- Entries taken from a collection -
(* ===== verification/Backup.v ===== *)
(** * Saving and loading the store

    Models [src/src/engine/zdb_protocol.rs]: the keyspace of the in-memory engine
    written as a stream, and a stream read into a store.  A file is its bytes.  The
    theorem composes the store, the codec and the parser: what is saved and loaded
    is the keyspace, over the keys that the store had before, where the format can
    carry all of its entries. *)
From S2P Require Import Prelude Interfaces Ordered Varint ZdbFormat ZdbReader ZdbValue ZdbDump Storage.
From S2P Require Memory ZdbStored ZdbFiles.
Local Open Scope Z_scope.

Section Backup.
Context {G : Type} {set_order : HashOrder (bytes * unit)} {kv_order : HashOrder (bytes * Value)}
  {dict_ops : MapOps (Dict.Dict bytes f64) bytes f64} {sorted_ops : SortedOps (SkipList.SkipList f64 bytes) f64 bytes}.
Context (compress_block : bytes -> option bytes) (zstd_decode : bytes -> bytes * bool).
Notation Store := (Memory.InMemoryStore G).
Implicit Types (s : Store).

(** [iter] goes through the map in its order. *)
Definition save_to_zdb s : option bytes := write_stream compress_block (shuffle (map_to_list (Memory.data s))).

(** [set] does not fail, so that its error is never made one of the parser. *)
Definition store_entry s (key : bytes) (value : Value) : zresult Store :=
  match Memory.set key value s with Some (Ok _, s) => Ok s | _ => Err Unreachable end.

#[local] Instance store_handler : ParseHandler Store Value := callback_handler store_entry.

(** [passes] of the loop of the parser, and [fuel] for the nesting of a value. *)
Definition load_from_zdb (passes fuel : nat) (file : bytes) s : parse_outcome Store :=
  parse zstd_decode (fun r => r) passes fuel s (parser_new file current).

(** ** Theorems *)

Context {score_ord : Ord f64} {dict_laws : MapLaws (Dict.Dict bytes f64) bytes f64}
  {sorted_laws : SortedLaws (SkipList.SkipList f64 bytes) f64 bytes}.

Lemma feed_store s (l : list (bytes * Value)) : feed s l = Ok (Memory.set_data (insert_pairs (Memory.data s) l) s).
Proof.
  revert s. induction l as [|[k v] l IH]; intros s; simpl; [by destruct s|]. unfold store_entry. simpl. by rewrite IH.
Qed.

Lemma items_lookup (items items' : list (bytes * Value)) (m : gmap bytes Value) k :
  items_load items items' -> NoDup items.*1 ->
  match (list_to_map items : gmap bytes Value) !! k, insert_pairs m items' !! k with
  | Some v, Some v' => loads_as v v'
  | None, r => r = m !! k
  | Some _, None => False
  end.
Proof.
  intros Hi Hnd. assert (items'.*1 = items.*1) as Hk.
  { clear -Hi. induction Hi as [|a b l l' [E _] _ IH]; [done|]. change (b.1 :: l'.*1 = a.1 :: l.*1). by rewrite IH, E. }
  rewrite insert_pairs_union by by rewrite Hk. clear Hk. revert Hnd. induction Hi as [|[a v] [b v'] l l' [E Hv] Hi IH]; simpl in *; subst.
  - intros _. by rewrite lookup_empty, map_empty_union.
  - intros [_ Hnd]%NoDup_cons. rewrite <- insert_union_l. destruct (decide (b = k)) as [->|Hne].
    + by rewrite !lookup_insert_eq.
    + rewrite !lookup_insert_ne by done. by apply IH.
Qed.

(** C20. A store that the format can carry is saved, and loading the file into any
    store gives every saved key a value that differs only in what containers do not
    show, leaves the other keys and the geographic sets of that store alone, and
    reads the file to its end.  The conditions are on every entry: its key is within
    the limit of strings and its length does not look like the end mark
    ([plain_key], which a key of 255 bytes is not); its value is [streamable]: no
    list and no stream, whose tags the reader does not know, no sorted set with two
    members of one score, within the limits of the reader and of a compressed block,
    and nested less than [fuel].  Decoding inverts compression. *)
Theorem backup_roundtrip s into fuel passes :
  zstd_inverse zstd_decode compress_block ->
  map_Forall (fun k v => streamable compress_block fuel current (k, v) /\ plain_key current (length k)) (Memory.data s) ->
  (size (Memory.data s) < passes)%nat ->
  exists file loaded p, save_to_zdb s = Some file /\ load_from_zdb passes fuel file into = PDone loaded p /\
    parser_reader p = [] /\ Memory.geo loaded = Memory.geo into /\
    forall k, match Memory.data s !! k, Memory.data loaded !! k with
              | Some v, Some v' => loads_as v v'
              | None, r => r = Memory.data into !! k
              | Some _, None => False
              end.
Proof.
  intros Hz Hf Hp. set (items := shuffle (map_to_list (Memory.data s))).
  assert (items ≡ₚ map_to_list (Memory.data s)) as Hperm by apply shuffle_perm.
  assert (Forall (fun x => streamable compress_block fuel current x /\ plain_key current (length x.1)) items) as Hall.
  { rewrite Hperm, Forall_forall. intros [k v] Hin%elem_of_map_to_list. by apply Hf. }
  apply Forall_and in Hall as [Hs Hk].
  destruct (stream_records compress_block zstd_decode fuel current items Hz Hs) as (l & Hw & Hit & Hlen & Hl & Hkeys).
  pose proof (readable_of zstd_decode fuel current l items Hl Hkeys Hk) as Hr.
  unfold save_to_zdb, write_stream, write_stream_versioned. fold items. rewrite Hw. cbn [mbind option_bind].
  eexists _, _, _. split; [reflexivity|]. unfold load_from_zdb.
  assert (passes = (length l + Datatypes.S (passes - length l - 1)))%nat as ->.
  { rewrite Hlen, Hperm, length_map_to_list. lia. }
  rewrite parse_header by done. cbn [handle_event store_handler callback_handler].
  erewrite (parse_entries zstd_decode _ _ _ _ _ _ _ l [TAG_EOF] Hr (feed_store into _)) by reflexivity.
  rewrite (parse_loop_end _ _ _ _ _ _ _ []) by done. split; [reflexivity|]. split_and!; [done|done|].
  intros k. cbn [Memory.data Memory.set_data].
  pose proof (items_lookup items (entry_item <$> l) (Memory.data into) k Hit) as Hlook.
  assert (NoDup items.*1) as Hnd by (rewrite Hperm; apply NoDup_fst_map_to_list).
  rewrite (list_to_map_proper items (map_to_list (Memory.data s))), list_to_map_to_list in Hlook by done. by apply Hlook.
Qed.
End Backup.

(** ** A run *)

#[local] Existing Instance ZdbStored.ex_dict_ops.
#[local] Existing Instance ZdbStored.ex_dict_laws.
#[local] Existing Instance ZdbStored.ex_skip_ops.
#[local] Existing Instance ZdbStored.f64_ord.
#[local] Existing Instance ZdbStored.ex_skip_laws.

Definition ex_store : Memory.InMemoryStore unit := Memory.mkStore unit {[ [97] := ZdbStored.ex_value; [98; 99] := VInt (-7) ]} ∅.
Definition ex_other : Memory.InMemoryStore unit := Memory.mkStore unit {[ [97] := VNull; [100] := VBool true ]} ∅.

Lemma backup_roundtrip_witness :
  exists file loaded p, save_to_zdb ZdbStored.ex_compress ex_store = Some file /\
    load_from_zdb ZdbStored.ex_decode 3 5 file ex_other = PDone loaded p /\
    parser_reader p = [] /\ Memory.geo loaded = Memory.geo ex_other /\
    forall k : bytes, match Memory.data ex_store !! k, Memory.data loaded !! k with
              | Some v, Some v' => loads_as v v'
              | None, r => r = Memory.data ex_other !! k
              | Some _, None => False
              end.
Proof.
  apply backup_roundtrip.
  - exact ZdbFiles.ex_inverse.
  - pose proof ZdbFiles.ex_streamable as [H1 [H2 _]%Forall_cons]%Forall_cons. unfold ex_store. cbn [Memory.data].
    apply map_Forall_insert; [by vm_compute|]. split; [split; [exact H1|by left; simpl; lia]|].
    apply map_Forall_singleton. split; [exact H2|by left; simpl; lia].
  - vm_compute. lia.
Defined.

- What the exercise asks -
Every record shown above should be given back exactly.

- Solution to this problem -
(* ===== verification/Backup.v ===== *)
(** * Saving and loading the store

    Models [src/src/engine/zdb_protocol.rs]: the keyspace of the in-memory engine
    written as a stream, and a stream read into a store.  A file is its bytes.  The
    theorem composes the store, the codec and the parser: what is saved and loaded
    is the keyspace, over the keys that the store had before, where the format can
    carry all of its entries. *)
From S2P Require Import Prelude Interfaces Ordered Varint ZdbFormat ZdbReader ZdbValue ZdbDump Storage.
From S2P Require Memory ZdbStored ZdbFiles.
Local Open Scope Z_scope.

Section Backup.
Context {G : Type} {set_order : HashOrder (bytes * unit)} {kv_order : HashOrder (bytes * Value)}
  {dict_ops : MapOps (Dict.Dict bytes f64) bytes f64} {sorted_ops : SortedOps (SkipList.SkipList f64 bytes) f64 bytes}.
Context (compress_block : bytes -> option bytes) (zstd_decode : bytes -> bytes * bool).
Notation Store := (Memory.InMemoryStore G).
Implicit Types (s : Store).

(** [iter] goes through the map in its order. *)
Definition save_to_zdb s : option bytes := write_stream compress_block (shuffle (map_to_list (Memory.data s))).

(** [set] does not fail, so that its error is never made one of the parser. *)
Definition store_entry s (key : bytes) (value : Value) : zresult Store :=
  match Memory.set key value s with Some (Ok _, s) => Ok s | _ => Err Unreachable end.

#[local] Instance store_handler : ParseHandler Store Value := callback_handler store_entry.

(** [passes] of the loop of the parser, and [fuel] for the nesting of a value. *)
Definition load_from_zdb (passes fuel : nat) (file : bytes) s : parse_outcome Store :=
  parse zstd_decode (fun r => r) passes fuel s (parser_new file current).

(** ** Theorems *)

Context {score_ord : Ord f64} {dict_laws : MapLaws (Dict.Dict bytes f64) bytes f64}
  {sorted_laws : SortedLaws (SkipList.SkipList f64 bytes) f64 bytes}.

Lemma feed_store s (l : list (bytes * Value)) : feed s l = Ok (Memory.set_data (insert_pairs (Memory.data s) l) s).
Proof.
  revert s. induction l as [|[k v] l IH]; intros s; simpl; [by destruct s|]. unfold store_entry. simpl. by rewrite IH.
Qed.

Lemma items_lookup (items items' : list (bytes * Value)) (m : gmap bytes Value) k :
  items_load items items' -> NoDup items.*1 ->
  match (list_to_map items : gmap bytes Value) !! k, insert_pairs m items' !! k with
  | Some v, Some v' => loads_as v v'
  | None, r => r = m !! k
  | Some _, None => False
  end.
Proof.
  intros Hi Hnd. assert (items'.*1 = items.*1) as Hk.
  { clear -Hi. induction Hi as [|a b l l' [E _] _ IH]; [done|]. change (b.1 :: l'.*1 = a.1 :: l.*1). by rewrite IH, E. }
  rewrite insert_pairs_union by by rewrite Hk. clear Hk. revert Hnd. induction Hi as [|[a v] [b v'] l l' [E Hv] Hi IH]; simpl in *; subst.
  - intros _. by rewrite lookup_empty, map_empty_union.
  - intros [_ Hnd]%NoDup_cons. rewrite <- insert_union_l. destruct (decide (b = k)) as [->|Hne].
    + by rewrite !lookup_insert_eq.
    + rewrite !lookup_insert_ne by done. by apply IH.
Qed.

(** C20. A store that the format can carry is saved, and loading the file into any
    store gives every saved key a value that differs only in what containers do not
    show, leaves the other keys and the geographic sets of that store alone, and
    reads the file to its end.  The conditions are on every entry: its key is within
    the limit of strings and its length does not look like the end mark
    ([plain_key], which a key of 255 bytes is not); its value is [streamable]: no
    list and no stream, whose tags the reader does not know, no sorted set with two
    members of one score, within the limits of the reader and of a compressed block,
    and nested less than [fuel].  Decoding inverts compression. *)
Theorem backup_roundtrip s into fuel passes :
  zstd_inverse zstd_decode compress_block ->
  map_Forall (fun k v => streamable compress_block fuel current (k, v) /\ plain_key current (length k)) (Memory.data s) ->
  (size (Memory.data s) < passes)%nat ->
  exists file loaded p, save_to_zdb s = Some file /\ load_from_zdb passes fuel file into = PDone loaded p /\
    parser_reader p = [] /\ Memory.geo loaded = Memory.geo into /\
    forall k, match Memory.data s !! k, Memory.data loaded !! k with
              | Some v, Some v' => loads_as v v'
              | None, r => r = Memory.data into !! k
              | Some _, None => False
              end.
Proof.
  intros Hz Hf Hp. set (items := shuffle (map_to_list (Memory.data s))).
  assert (items ≡ₚ map_to_list (Memory.data s)) as Hperm by apply shuffle_perm.
  assert (Forall (fun x => streamable compress_block fuel current x /\ plain_key current (length x.1)) items) as Hall.
  { rewrite Hperm, Forall_forall. intros [k v] Hin%elem_of_map_to_list. by apply Hf. }
  apply Forall_and in Hall as [Hs Hk].
  destruct (stream_records compress_block zstd_decode fuel current items Hz Hs) as (l & Hw & Hit & Hlen & Hl & Hkeys).
  pose proof (readable_of zstd_decode fuel current l items Hl Hkeys Hk) as Hr.
  unfold save_to_zdb, write_stream, write_stream_versioned. fold items. rewrite Hw. cbn [mbind option_bind].
  eexists _, _, _. split; [reflexivity|]. unfold load_from_zdb.
  assert (passes = (length l + Datatypes.S (passes - length l - 1)))%nat as ->.
  { rewrite Hlen, Hperm, length_map_to_list. lia. }
  rewrite parse_header by done. cbn [handle_event store_handler callback_handler].
  erewrite (parse_entries zstd_decode _ _ _ _ _ _ _ l [TAG_EOF] Hr (feed_store into _)) by reflexivity.
  rewrite (parse_loop_end _ _ _ _ _ _ _ []) by done. split; [reflexivity|]. split_and!; [done|done|].
  intros k. cbn [Memory.data Memory.set_data].
  pose proof (items_lookup items (entry_item <$> l) (Memory.data into) k Hit) as Hlook.
  assert (NoDup items.*1) as Hnd by (rewrite Hperm; apply NoDup_fst_map_to_list).
  rewrite (list_to_map_proper items (map_to_list (Memory.data s))), list_to_map_to_list in Hlook by done. by apply Hlook.
Qed.
End Backup.

(** ** A run *)

#[local] Existing Instance ZdbStored.ex_dict_ops.
#[local] Existing Instance ZdbStored.ex_dict_laws.
#[local] Existing Instance ZdbStored.ex_skip_ops.
#[local] Existing Instance ZdbStored.f64_ord.
#[local] Existing Instance ZdbStored.ex_skip_laws.

Definition ex_store : Memory.InMemoryStore unit := Memory.mkStore unit {[ [97] := ZdbStored.ex_value; [98; 99] := VInt (-7) ]} ∅.
Definition ex_other : Memory.InMemoryStore unit := Memory.mkStore unit {[ [97] := VNull; [100] := VBool true ]} ∅.

Lemma backup_roundtrip_witness :
  exists file loaded p, save_to_zdb ZdbStored.ex_compress ex_store = Some file /\
    load_from_zdb ZdbStored.ex_decode 3 5 file ex_other = PDone loaded p /\
    parser_reader p = [] /\ Memory.geo loaded = Memory.geo ex_other /\
    forall k : bytes, match Memory.data ex_store !! k, Memory.data loaded !! k with
              | Some v, Some v' => loads_as v v'
              | None, r => r = Memory.data ex_other !! k
              | Some _, None => False
              end.
Proof.
  apply backup_roundtrip.
  - exact ZdbFiles.ex_inverse.
  - pose proof ZdbFiles.ex_streamable as [H1 [H2 _]%Forall_cons]%Forall_cons. unfold ex_store. cbn [Memory.data].
    apply map_Forall_insert; [by vm_compute|]. split; [split; [exact H1|by left; simpl; lia]|].
    apply map_Forall_singleton. split; [exact H2|by left; simpl; lia].
  - vm_compute. lia.
Defined.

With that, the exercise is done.